Wednesday, July 11, 2012

Take a sip

Alcohol is the obvious drink of choice at wedding receptions, but how about trying something different like a soda bar or a lemonade station? These can be done on a budget and can be set up as self-serve stations so no one has to be hired to oversee it.

1. Soda bar
Buy a bunch of soda either in your wedding colors (grape and orange?) or do a multitude like in this picture. If you have more money to spend you can get personalized bottles and once the drink is gone guests can take them home as their favors. Find some cute striped straws (online you can buy in bulk and save money), and there you go!
Soda Bar

2. Custom lemonade station
Perfect for an outside summer wedding, you can use either pink or regular lemonade (or both!) then have either bottles of flavors or fresh fruit (or both!) to add to the drinks. Even better is serving them in canning jars with, again, striped straws. Super cute and super refreshing!
Lemonade Stand

3. Coffee bar
Now, this can be done a few different ways, depending on your budget. There are companies that provide a coffee bar with custom drinks (you pick how many you want on the menu), and a barista makes them on site. To do it yourself have coffee brewed and in urns then have add-ins available: cinnamon sticks, chocolate shavings, vanilla, honey, whipped cream, flavored creamers, and anything else you can think of. If you want to get really overzealous you can buy an espresso/latte machine and have milk and coffee beans out for guests to make their own lattes. Then you'll have the machine to take home and use!
Coffee Bar

4. Tea bar
Have hot water available and several options of tea flavors out. You can have spices, honey, sugar, and creamer out also for guests who want to experiment and need to sweeten their tea.
Tea Bar

As always, have fun and create something that reflects your style and your wedding's theme.

Wednesday, June 27, 2012

Engagement pics

There is at least one friend who posted their engagement pictures on Facebook, and you were in shock over how gorgeous they turned out. Now it's your turn to start thinking about your own engagement pictures, and you're ransacking your closet (and his) to find something perfect so you too can be the envy of girls on Facebook.
Here are a few tips we've gathered from looking at our own friends' pictures and separating what worked from what didn't:
1. Pick out colors that go well together. Your outfits don't have to be matchy-matchy (two black shirts with jeans and black Converse...snooze), but if they look well together in person then they'll look well together in photos. (Still worried?

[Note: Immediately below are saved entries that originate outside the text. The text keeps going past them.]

Lemma set_mode_failures_witness :
  BME280_NORMALMODE < 4 /\
  BME280_SetMode (fresh_dev null_driver) 4 (quiet_bus x1_chip)
  = Some (BME280_PARAM_ERR, fresh_dev null_driver, quiet_bus x1_chip).
Proof.
  assert (H : BME280_NORMALMODE < 4) by (vm_compute; reflexivity).
  split; [exact H|].
  exact (proj1 (set_mode_failures (fresh_dev null_driver) 4 (quiet_bus x1_chip)) H).
Defined.

(** ** From initialisation to the first reading *)

Lemma Init_sensor (Dev : BME280_t (gmap Z Z)) (regs : gmap Z Z)
  (tr : list bus_event) :
  exists Dev1 tr1,
    BME280_Init Dev sensor_driver {| world := regs; trace := tr |}
    = Some (BME280_OK, Dev1,
            {| world := <[BME280_RESET_ADDR := BME280_RESET_VALUE]> regs;
               trace := tr1 |}) /\
    driver Dev1 = sensor_driver /\ initialized Dev1 = initialized_flag /\
    mode Dev1 = sleep_mode /\ length tr1 = (length tr + 5)%nat.
Proof.
  destruct (Init_runs Dev sensor_driver {| world := regs; trace := tr |}
              sensor_read sensor_write sensor_delay
              (<[BME280_RESET_ADDR := BME280_RESET_VALUE]> regs) _ _ _ _ _ _
              eq_refl eq_refl eq_refl eq_refl
              (sensor_read_one _ BME280_ID_ADDR) eq_refl eq_refl) as [Hinit _].
  eexists. eexists. split; [exact Hinit|].
  split; [reflexivity|]. split; [reflexivity|]. split; [reflexivity|].
  cbn [trace]. rewrite List.length_app. reflexivity.
Qed.

(** The mode bits of the measurement-control byte [BME280_ConfigureAll]
    sends are the low two bits of the configured mode. *)
Lemma config_ctrl_meas_mode (Cfg : Config.t) :
  Z.land (u8 (config_ctrl_meas Cfg)) 0x03 = Z.land (Config.mode Cfg) 0x03.
Proof.
  unfold config_ctrl_meas. rewrite field5_mask, field2_mask.
  pose proof (land7_range (Config.oversampling_t Cfg)) as Ht.
  pose proof (land7_range (Config.oversampling_p Cfg)) as Hp.
  pose proof (land3_range (Config.mode Cfg)) as Hm.
  generalize dependent (Z.land (Config.oversampling_t Cfg) 0x07).
  generalize dependent (Z.land (Config.oversampling_p Cfg) 0x07).
  generalize dependent (Z.land (Config.mode Cfg) 0x03).
  intros m Hm p Hp t Ht.
  pose proof (all_below3_spec 8 8 4
                (fun t p m =>
                   Z.land (u8 (u8 (Z.lor (u8 (Z.lor (u8 (Z.lor 0 (Z.shiftl t 5)))
                                                    (Z.shiftl p 2))) m))) 0x03
                   =? m)
                ltac:(vm_compute; reflexivity) t p m
                ltac:(lia) ltac:(lia) ltac:(lia)) as H.
  cbv beta in H. apply Z.eqb_eq in H. exact H.
Qed.

Lemma ReadAllLast_sensor (USE_64BIT : bool) (Dev : BME280_t (gmap Z Z))
  (regs : gmap Z Z) (tr : list bus_event) (Data : BME280_Data_t) :
  driver Dev = sensor_driver ->
  initialized Dev <> not_initialized -> mode Dev = normal_mode ->
  exists D Dev1 b1,
    BME280_ReadAllLast USE_64BIT Dev Data {| world := regs; trace := tr |}
    = Some (BME280_OK, D, Dev1, b1).
Proof.
  intros Hdrv Hinit Hmode.
  pose proof (is_normal_mode_ok Dev Hinit Hmode) as Hn.
  destruct (sensor_measurement_defined USE_64BIT Dev regs) as (p & Hp & _).
  pose proof (fun rt Hv => read_compensate_sensor USE_64BIT rt Dev 0 0 0 regs tr
                             p Hv Hdrv Hp) as Hrun.
  destruct (last_readers_run USE_64BIT Dev _ {| world := regs; trace := tr |}
              (fun rt => {| world := regs;
                            trace := tr ++ [EvRead (adc_read_addr rt)
                                              (adc_read_len rt)] |})
              _ _ _ Data 0 0 Hn Hrun) as [Hall _].
  eexists. eexists. eexists. exact Hall.
Qed.

Lemma ReadAllForce_sensor (USE_64BIT : bool) (Dev : BME280_t (gmap Z Z))
  (regs : gmap Z Z) (tr : list bus_event) (Data : BME280_Data_t) :
  driver Dev = sensor_driver ->
  initialized Dev <> not_initialized -> mode Dev = sleep_mode ->
  Z.testbit (u8 (reg_value regs BME280_STATUS_ADDR)) 0
  || Z.testbit (u8 (reg_value regs BME280_STATUS_ADDR)) 3 = false ->
  Z.land (u8 (reg_value regs BME280_CTRL_MEAS_ADDR)) 0x03 = 0 ->
  exists D Dev1 b1,
    BME280_ReadAllForce USE_64BIT Dev Data {| world := regs; trace := tr |}
    = Some (BME280_OK, D, Dev1, b1).
Proof.
  intros Hdrv Hinit Hmode Hidle Hsleep.
  pose proof (is_sleep_mode_ok Dev Hinit Hmode) as Hs.
  destruct (forced_prefix_sensor Dev regs tr Hdrv Hidle Hsleep)
    as (d & _ & Hforce & Hdelay & Hbusy).
  destruct (sensor_measurement_defined USE_64BIT Dev
              (<[BME280_CTRL_MEAS_ADDR :=
                   u8 (reg_value regs BME280_CTRL_MEAS_ADDR) + 1]> regs))
    as (p & Hp & _).
  pose proof (fun rt Hv =>
                read_compensate_sensor USE_64BIT rt Dev 0 0 0
                  (<[BME280_CTRL_MEAS_ADDR :=
                       u8 (reg_value regs BME280_CTRL_MEAS_ADDR) + 1]> regs)
                  (tr ++ [EvRead BME280_CTRL_HUM_ADDR 3;
                          EvWrite BME280_CTRL_MEAS_ADDR
                            (u8 (reg_value regs BME280_CTRL_MEAS_ADDR) + 1);
                          EvDelay d; EvRead BME280_STATUS_ADDR 1])
                  p Hv Hdrv Hp) as Hrun.
  destruct (force_readers_run USE_64BIT Dev _ _ _ _ _
              (fun rt => {| world := <[BME280_CTRL_MEAS_ADDR :=
                                         u8 (reg_value regs BME280_CTRL_MEAS_ADDR) + 1]> regs;
                            trace := (tr ++ [EvRead BME280_CTRL_HUM_ADDR 3;
                                             EvWrite BME280_CTRL_MEAS_ADDR
                                               (u8 (reg_value regs BME280_CTRL_MEAS_ADDR) + 1);
                                             EvDelay d; EvRead BME280_STATUS_ADDR 1])
                                     ++ [EvRead (adc_read_addr rt) (adc_read_len rt)] |})
              d _ _ _ Data 0 0 Hs Hforce Hdelay Hbusy Hrun) as [Hall _].
  eexists. eexists. eexists. exact Hall.
Qed.

(** X24.  On the register-file sensor, starting from any device
    structure, [BME280_Init] followed by [BME280_ConfigureAll] succeeds with
    eight bus operations in all.  If the configured mode is Normal,
    [BME280_ReadAllLast] then succeeds and [BME280_ReadAllForce] is refused
    with ConditionError without bus traffic; if the configured mode is
    Sleep, [BME280_ReadAllLast] is refused with ConditionError and
    [BME280_ReadAllForce] succeeds provided the status register shows the
    sensor idle. *)
Theorem init_configure_read (USE_64BIT : bool) (Dev0 : BME280_t (gmap Z Z))
  (regs : gmap Z Z) (Cfg : Config.t) (Data : BME280_Data_t) :
  exists Dev1 b1 Dev2 b2,
    BME280_Init Dev0 sensor_driver (quiet_bus regs) = Some (BME280_OK, Dev1, b1) /\
    BME280_ConfigureAll Dev1 Cfg b1 = Some (BME280_OK, Dev2, b2) /\
    length (trace b2) = 8%nat /\
    (Config.mode Cfg = BME280_NORMALMODE ->
     (exists D Dev3 b3,
        BME280_ReadAllLast USE_64BIT Dev2 Data b2 = Some (BME280_OK, D, Dev3, b3)) /\
     BME280_ReadAllForce USE_64BIT Dev2 Data b2
     = Some (BME280_CONDITION_ERR, Data, Dev2, b2)) /\
    (Config.mode Cfg = BME280_SLEEPMODE ->
     BME280_ReadAllLast USE_64BIT Dev2 Data b2
     = Some (BME280_CONDITION_ERR, Data, Dev2, b2) /\
     (Z.testbit (u8 (reg_value regs BME280_STATUS_ADDR)) 0
      || Z.testbit (u8 (reg_value regs BME280_STATUS_ADDR)) 3 = false ->
      exists D Dev3 b3,
        BME280_ReadAllForce USE_64BIT Dev2 Data b2 = Some (BME280_OK, D, Dev3, b3))).
Proof.
  destruct (Init_sensor Dev0 regs []) as (Dev1 & tr1 & Hinit & Hdrv & Hi & Hm & Hlen).
  assert (Hi' : initialized Dev1 <> not_initialized) by (rewrite Hi; discriminate).
  pose proof (ConfigureAll_sensor Dev1 Cfg
                (<[BME280_RESET_ADDR := BME280_RESET_VALUE]> regs) tr1 Hdrv Hi' Hm)
    as Hcfg.
  eexists. eexists. eexists. eexists.
  split; [exact Hinit|]. split; [exact Hcfg|]. split.
  { cbn [trace]. rewrite !List.length_app, Hlen. reflexivity. }
  split.
  - intros Hmode. rewrite Hmode.
    change ((BME280_NORMALMODE =? 0) || (BME280_NORMALMODE =? 1)
            || (BME280_NORMALMODE =? 3)) with true. cbv iota.
    split.
    + apply ReadAllLast_sensor; [exact Hdrv|exact Hi'|reflexivity].
    + unfold BME280_ReadAllForce. cbv zeta.
      unfold bme280_is_sleep_mode. cbn [initialized mode set_mode].
      destruct (Z.eqb_spec not_initialized (initialized Dev1)); [congruence|].
      reflexivity.
  - intros Hmode. rewrite Hmode.
    change ((BME280_SLEEPMODE =? 0) || (BME280_SLEEPMODE =? 1)
            || (BME280_SLEEPMODE =? 3)) with true. cbv iota.
    split.
    + unfold BME280_ReadAllLast. cbv zeta.
      unfold bme280_is_normal_mode. cbn [initialized mode set_mode].
      destruct (Z.eqb_spec not_initialized (initialized Dev1)); [congruence|].
      reflexivity.
    + intros Hidle.
      apply ReadAllForce_sensor; [exact Hdrv|exact Hi'|reflexivity| |].
      * rewrite !reg_value_insert_ne by discriminate. exact Hidle.
      * rewrite reg_value_insert_ne by discriminate. rewrite reg_value_insert.
        rewrite config_ctrl_meas_mode, Hmode. reflexivity.
Qed.
(** * Carver: losses, metrics and configuration glue, embedded in Rocq

    The development follows [runners/losses/pigan_loss.py], [metrics/kid.py],
    [metrics/gan_snapshot_multiview.py] and [configs/stylesdf_config.py].

    Python floats are idealised as exact rationals ([Q]); Python exceptions
    are values of [exn]; a tensor is its shape together with its entries in
    row-major order.  Framework primitives (pooling, nearest interpolation,
    broadcasting, [torch.cat], [torch.autograd.grad], [torch.topk]) are
    written out as executable functions on that representation. *)

From Stdlib Require Import List String Ascii ZArith QArith Qround Qabs Qpower.
From Stdlib Require Import Setoid Morphisms.
From Stdlib Require Import Lia Lqa Bool Arith PeanoNat Permutation.
From Stdlib Require Decimal DecimalString.
Import ListNotations.

Set Implicit Arguments.
Close Scope Q_scope.
Close Scope Z_scope.
Open Scope nat_scope.

(** ** Python: exceptions, results, dictionaries, ranges *)

Module Py.

Inductive exn : Type :=
| AssertionError
| ValueError
| ZeroDivisionError
| KeyError
| TypeError
| RuntimeError
| NotImplementedError
| UnboundLocalError
| IndexError
| AttributeError
| FileNotFoundError.

Inductive result (A : Type) : Type :=
| Ok (a : A)
| Raise (e : exn).

Arguments Ok {A} a.
Arguments Raise {A} e.

Definition rbind {A B} (r : result A) (k : A -> result B) : result B :=
  match r with
  | Ok a => k a
  | Raise e => Raise e
  end.

(** Computations with side effects: a state [S] is threaded through, and
    what was done before an exception stays done. *)
Definition M (S A : Type) : Type := S -> result A * S.

Definition ret {S A} (a : A) : M S A := fun s => (Ok a, s).
Lemma addKeywords_grows now maxFiles searchOptions keywords path :
  forall fs relevantFiles seenPaths relevantFiles' seenPaths' fs',
    In path (map RelevantFile.path relevantFiles) ->
    addKeywords now fs maxFiles searchOptions keywords relevantFiles seenPaths
    = Some (relevantFiles', seenPaths', fs') ->
    In path (map RelevantFile.path relevantFiles').
Proof.
  induction keywords as [|keyword rest IH]; intros fs rel seen rel' seen' fs' H;
    cbn [addKeywords].
  - intros E. now injection E as <- <- <-.
  - destruct (VirtualFileSystem.searchFiles now fs keyword searchOptions)
      as [[[searchResults|error] fs1]|]; [|now apply IH|discriminate].
    pose proof (addResults_grows now maxFiles searchResults path fs1 rel seen H) as G.
    destruct (addResults now fs1 maxFiles searchResults rel seen) as [[rel1 seen1] fs2].
    cbn [fst snd] in G. now apply IH.
Qed.

Lemma addRelated_grows maxFiles relatedFiles path : forall relevantFiles seenPaths,
    In path (map RelevantFile.path relevantFiles) ->
    In path (map RelevantFile.path
                 (addRelated maxFiles relatedFiles relevantFiles seenPaths)).
Proof.
  induction relatedFiles as [|file rest IH]; intros rel seen H;
    cbn [addRelated]; [exact H|].
  destruct (JsSet.has seen (RelevantFile.path file) || _); [exact H|].
  apply IH. unfold Arr.push. rewrite map_app. apply in_or_app. now left.
Qed.
(** * s5cmd [sync]: the planning engine of [command/sync.go]

    A shallow embedding of the sync command: the merge-diff of the two
    listings ([compareObjects]), the skip filter ([shouldSkipObject]), the
    destination resolver ([generateDestinationURL]), the plan emitter
    ([planRun]), the listing step ([getSourceAndDestinationObjects]) and the
    error aggregation loop of [Sync.Run].

    Go strings are byte strings: they are [string] here, compared bytewise
    as Go's [<], [==] and [>] do.  Slices are lists.  Output (the command
    pipe, the log, standard output) is an explicit list of events threaded
    through a small writer monad.  Packages of the repository that the
    command only calls ([storage/url], [storage], [error], the command
    generator) are interfaces: type classes whose methods are the calls
    [sync.go] makes. *)

From Stdlib Require Import String Ascii List Bool Arith NArith ZArith Lia.
From Stdlib Require Import Permutation Sorted Morphisms RelationClasses.
Import ListNotations.

Local Open Scope string_scope.
Local Open Scope list_scope.

Set Implicit Arguments.

(** ** Go's standard library, as far as [sync.go] uses it *)

(** Go's comparison operators on strings: bytewise lexicographic. *)
Module gostring.

Definition lt (a b : string) : bool := String.ltb a b.
Definition gt (a b : string) : bool := String.ltb b a.
Definition eq (a b : string) : bool := String.eqb a b.

End gostring.

Module strings.

(** [strings.Contains(s, substr)]: [substr] occurs somewhere in [s]. *)
Fixpoint Contains (s substr : string) : bool :=
  String.prefix substr s ||
  match s with
  | EmptyString => false
  | String _ rest => Contains rest substr
  end.

(** [strings.HasSuffix(s, suffix)]. *)
Definition HasSuffix (s suffix : string) : bool :=
  let n := String.length s in
  let m := String.length suffix in
  Nat.leb m n && String.eqb (String.substring (n - m) m s) suffix.

(** [strings.ReplaceAll(s, old, new)] for a one-byte [old] and [new],
    which is how [filepath.ToSlash] calls it. *)
Fixpoint ReplaceAll (s : string) (old new : ascii) : string :=
  match s with
  | EmptyString => EmptyString
  | String c rest =>
      String (if Ascii.eqb c old then new else c) (ReplaceAll rest old new)
  end.

End strings.

Module filepath.

(** [filepath.ToSlash(path)]; [Separator] is the constant of the host
    platform: ["/"] on Unix, ["\"] on Windows.

    func ToSlash(path string) string {
      if Separator == '/' { return path }
      return strings.ReplaceAll(path, string(Separator), "/")
    } *)
Definition ToSlash (Separator : ascii) (path : string) : string :=
  if Ascii.eqb Separator "/" then path
  else strings.ReplaceAll path Separator "/".

End filepath.

Module sort.

Section SliceStable.
Variable A : Type.
Variable less : A -> A -> bool.

(** Put [x] in front of the first element that is not less than [x]:
    [x] stays before the elements it compares equal to. *)
Fixpoint insert (x : A) (l : list A) : list A :=
  match l with
  | [] => [x]
  | y :: l' => if less y x then y :: insert x l' else x :: y :: l'
  end.

(** [sort.SliceStable(slice, less)]: the slice sorted by [less], equal
    elements keeping their original order.  The order of the result is
    fixed by that contract; the stable insertion sort computes it. *)
Fixpoint SliceStable (l : list A) : list A :=
  match l with
  | [] => []
  | x :: l' => insert x (SliceStable l')
  end.
End SliceStable.

End sort.

(** ** Package [storage/url] *)

Module url.

(** The methods of [*url.URL] that [sync.go] calls.  [Clone] and [Join]
    return a new location; [Relative] is the path relative to the listed
    root, in the host's notation. *)
Class Ops (URL : Type) : Type := {
  Base : URL -> string;
  Relative : URL -> string;
  IsRemote : URL -> bool;
  IsPrefix : URL -> bool;
  IsBucket : URL -> bool;
  Join : URL -> string -> URL;
  Clone : URL -> URL;
}.

End url.

(** ** Go's [error] values and package [error] *)

Module errorpkg.
(** * JPG thumbnail generator: a shallow embedding of [image-gui4-multi3.py]

    The definitions follow the source file top to bottom; the facts and the
    statements about the program come after them.

    - [pystr], [posixpath]: the string functions the program calls
      ([str.lower], [str.endswith], [str.replace], [os.path.basename],
      [dirname], [splitext], [join]). A Python string is the string of the
      bytes of its UTF-8 encoding.
    - [os]: the file system, a finite map from paths to files and
      directories, with [os.path.exists], reading, writing and [os.makedirs].
    - [Float64]: the double-precision arithmetic of the thumbnail size
      (Python [int / int], [int * float], [min], [int(float)]).
    - [Section Worker]: [process_single_file], over a file system that is
      threaded explicitly and over the functions of [piexif], [cv2] and
      [os.path.relpath] and the refusals of the operating system, which are
      taken as a parameter ([library]).
    - [Section Manager]: the scan loop of [App.start_processing],
      [App.process_results] and [App.run_single_process].
    - [Section Pool]: [App.run_multiprocessing]. The processes of the pool
      are observed between their calls to the file system and move in the
      order that a schedule gives.
    - [App] and what follows it: the widgets and variables of the window
      that the methods read or change, with [__init__],
      [toggle_cpu_scaler], the two folder dialogs, [check_queue] and
      [start_processing]. The layout of the window and the thread that
      [start_processing_thread] starts are not modelled: a press of the
      button is [start_processing] run to its end, and the timer runs
      [check_queue] after it.

    Python exceptions are values: a computation that may raise has type
    [exn + A], with [inl e] carrying the text of the exception ([str(e)]).
    Only exceptions of the class [Exception] are modelled, those the
    [except] clauses of the program catch. *)

From Stdlib Require Import ZArith NArith QArith Qround Qminmax Qpower.
From Stdlib Require Import String Ascii List Lia Lqa.
From Stdlib Require Floats Uint63.
From stdpp Require Import base option list gmap strings pretty.

Close Scope Q_scope.
Local Open Scope string_scope.

(** ** Exceptions *)

Definition exn := string.
Definition bytes := list Byte.byte.

Definition raise {A} (e : exn) : exn + A := inl e.
Definition ok {A} (a : A) : exn + A := inr a.

Definition bind_exn {A B} (m : exn + A) (k : A -> exn + B) : exn + B :=
  match m with
  | inl e => inl e
  | inr a => k a
  end.

Notation "'do' x <- m ; k" := (bind_exn m (fun x => k))
  (at level 10, x pattern, m at level 100, k at level 200).

(** ** Python string methods *)

Module pystr.

Definition lower_ascii (c : ascii) : ascii :=
  let n := N_of_ascii c in
  if ((65 <=? n) && (n <=? 90))%N then ascii_of_N (n + 32) else c.

(** [str.lower], on the letters that can matter to a comparison with an
    ASCII suffix. *)
Fixpoint lower (s : string) : string :=
  match s with
  | EmptyString => EmptyString
  | String c s' => String (lower_ascii c) (lower s')
  end.

Fixpoint startswith (s p : string) : bool :=
  match p, s with
  | EmptyString, _ => true
  | String _ _, EmptyString => false
  | String b p', String a s' => Ascii.eqb a b && startswith s' p'
  end.

(** [s.endswith(suffix)]: [s] is [suffix], or [suffix] ends what follows the
    first character of [s]. *)
Fixpoint endswith (s suffix : string) : bool :=
  String.eqb s suffix ||
  match s with
  | EmptyString => false
  | String _ s' => endswith s' suffix
  end.

(** [sub in s]: [s] has [sub] at some position. The strings are compared as
    the bytes of their UTF-8 encodings, where a match starts and ends on the
    boundaries of characters. *)
Fixpoint contains (s sub : string) : bool :=
  startswith s sub ||
  match s with
  | EmptyString => false
  | String _ s' => contains s' sub
  end.

(** [s.endswith((a, b))]: a tuple of suffixes. *)
Definition endswith_any (s : string) (suffixes : list string) : bool :=
  existsb (endswith s) suffixes.

Fixpoint replace_from (old new : string) (skip : nat) (s : string) : string :=
  match s with
  | EmptyString => EmptyString
  | String a s' =>
      match skip with
      | S k => replace_from old new k s'
      | O =>
          if startswith s old
          then new +:+ replace_from old new (String.length old - 1) s'
          else String a (replace_from old new 0 s')
      end
  end.

(** [s.replace(old, new)] for a non-empty [old]: every occurrence, scanning
    from the left, occurrences not overlapping. *)
Definition replace (s old new : string) : string := replace_from old new 0 s.

End pystr.

(** ** [os.path] (posixpath) *)

Module posixpath.

Definition sep : ascii := "/"%char.
Definition extsep : ascii := "."%char.

(** Split at the last occurrence of [c]: [rsplit c s = Some (l, r)] when
    [s = l ++ c :: r] and [c] does not occur in [r]. This is the pair
    [(p[:i], p[i+1:])] for [i = p.rfind(c)]. *)
Fixpoint rsplit (c : ascii) (s : string) : option (string * string) :=
  match s with
  | EmptyString => None
  | String a s' =>
      match rsplit c s' with
      | Some (l, r) => Some (String a l, r)
      | None => if Ascii.eqb a c then Some (EmptyString, s') else None
      end
  end.

Fixpoint all_char (c : ascii) (s : string) : bool :=
  match s with
  | EmptyString => true
  | String a s' => Ascii.eqb a c && all_char c s'
  end.

Fixpoint rstrip (c : ascii) (s : string) : string :=
  match s with
  | EmptyString => EmptyString
  | String a s' =>
      match rstrip c s' with
      | EmptyString => if Ascii.eqb a c then EmptyString else String a EmptyString
      | t => String a t
      end
  end.

Definition basename (p : string) : string :=
  match rsplit sep p with
  | Some (_, tail) => tail
  | None => p
  end.

Definition dirname (p : string) : string :=
  match rsplit sep p with
  | None => EmptyString
  | Some (h, _) =>
      let head := h +:+ "/" in
      if all_char sep head then head else rstrip sep head
  end.

(** [genericpath._splitext]: the extension starts at the last dot of the last
    component, unless only dots precede it there. *)
Definition splitext (p : string) : string * string :=
  let '(dir, base) :=
    match rsplit sep p with
    | Some (h, t) => (h +:+ "/", t)
    | None => (EmptyString, p)
    end in
  match rsplit extsep base with
  | None => (p, EmptyString)
  | Some (stem, e) =>
      if all_char extsep stem then (p, EmptyString)
      else (dir +:+ stem, String extsep e)
  end.

(** [os.path.join(a, b)] with two arguments. *)
Definition join (a b : string) : string :=
  if pystr.startswith b "/" then b
  else if (String.eqb a EmptyString || pystr.endswith a "/") then a +:+ b
  else a +:+ "/" +:+ b.

End posixpath.

(** ** The file system

    A file system maps a path to what is stored under that name. A path is
    identified with its text: two different strings are two different names.
    Directory containment and permissions are not tracked; what they can make
    the system refuse is an argument of the operations. *)

Inductive node :=
| File (content : bytes)
| Dir.

Abbreviation filesystem := (gmap string node).

Module os.

(** [os.path.exists] *)
Definition path_exists (fs : filesystem) (p : string) : bool :=
  bool_decide (is_Some (fs !! p)).

(** [os.path.isdir] *)
Definition isdir (fs : filesystem) (p : string) : bool :=
  match fs !! p with
  | Some Dir => true
  | _ => false
  end.

(** [open(p, 'rb').read()]. [refused] is the error the system answers with
    when it does not let the file be read, if it does so. *)
Definition read_file (refused : option exn) (fs : filesystem) (p : string)
  : exn + bytes :=
  match fs !! p with
  | Some (File b) =>
      match refused with
      | Some e => raise e
      | None => ok b
      end
  | Some Dir => raise ("[Errno 21] Is a directory: '" +:+ p +:+ "'")
  | None => raise ("[Errno 2] No such file or directory: '" +:+ p +:+ "'")
  end.

(** [open(p, 'wb').write(data)]: creates the file or truncates and replaces
    an existing one. [refused] is the error the system answers with when it
    does not let the file be written (a directory that is missing,
    permissions, a full disk), if it does so. *)
Definition write_file (refused : option exn) (fs : filesystem) (p : string)
    (data : bytes) : exn + filesystem :=
  match fs !! p with
  | Some Dir => raise ("[Errno 21] Is a directory: '" +:+ p +:+ "'")
  | _ =>
      match refused with
      | Some e => raise e
      | None => ok (<[p := File data]> fs)
      end
  end.

(** [os.makedirs(p, exist_ok=True)]: an existing directory is left as it is,
    a file of that name is an error ([exist_ok] only forgives a directory),
    a free name becomes a directory unless the system refuses. Leading
    directories are not recorded, containment not being tracked. *)
Definition makedirs (refused : option exn) (fs : filesystem) (p : string)
  : exn + filesystem :=
  match fs !! p with
  | Some Dir => ok fs
  | Some (File _) => raise ("[Errno 17] File exists: '" +:+ p +:+ "'")
  | None =>
      match refused with
      | Some e => raise e
      | None => ok (<[p := Dir]> fs)
      end
  end.

End os.

(** ** Double-precision arithmetic

    A finite double is modelled by the rational number it denotes. An
    operation computes the exact rational result and rounds it to 53
    significant bits, to nearest, ties to even, as IEEE 754 binary64 does; the
    exponent range is not limited (the sizes of a decoded image keep every
    value far from overflow and underflow). *)

Module Float64.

Ask your fashion major friend or ask your artistic cousin to come over and help coordinate.)
2. Don't be afraid of bold, bright colors. Black is slimming and safe, but it tends to be drab in photos. If you want something safer think about a pink top and have him neutrals (gray or tan). I have also seen a few where couples have worn white (she's in a white dress and he's in a white shirt with jeans or khakis), but white can be just as drab as black so be careful.
3. If you're having someone do your makeup on your wedding day, have this day set up as a practice session. You'll want extra makeup on anyway, and makeup artists are trained to understand good lighting and help bring out your natural beauty for photos.
4. Have a cute dress but it's covered in tiny sailboats? Why not wear it and have your photo shoot down by the lake? Print can be just as fun as the bold colors, but make sure it's the right kind of print for your body shape. To balance out the patteren have your man in something solid.
5. Going with the sailboat dress and having it by the lake is called having a "theme." It's cute and will help your photos looked planned and well-thought out; last thing you want is for friends to look at your photos and "disaster" is the first word that pops to mind.
6. Options! What girl doesn't like a few options? Bring at least one other outfit, if not two or three, to show your photographer and get his/her opinion on set before changing.
7. Have fun with accessories. Pick ultra-feminine options to soften a casual look, and again, try out bright colors. I have seen couples get away with minimalistic shoots, wearing white and no jewelry, but, again, that can be a risk.
8. Try out some layers. Put a cardigan or a blazer over that dress. Have him wear a button-up under a sweater.
9. Above all, wear something you like! Don't try to be someone you're not and don't try to stick your fiancé in a suit if he prefers jeans and t-shirts. People viewing your photos will be able to tell you're uncomfortable, and you'll have these around forever so you want them to look good and reflect who the two of you really are.

Wednesday, June 20, 2012

Packing for the Honeymoon

If you're planning on leaving for your honeymoon soon after the wedding, packing might be the last thing on your mind. So there you are the morning of your flight, throwing as many clothes, shoes, and necessities will fit in your suitcase, leaving you stressed and struggling to pull the zipper shut. Because we hate the thought of you stressing out more than is necessary (stress-free is our motto!), here are some great tips to make packing for your trip easier.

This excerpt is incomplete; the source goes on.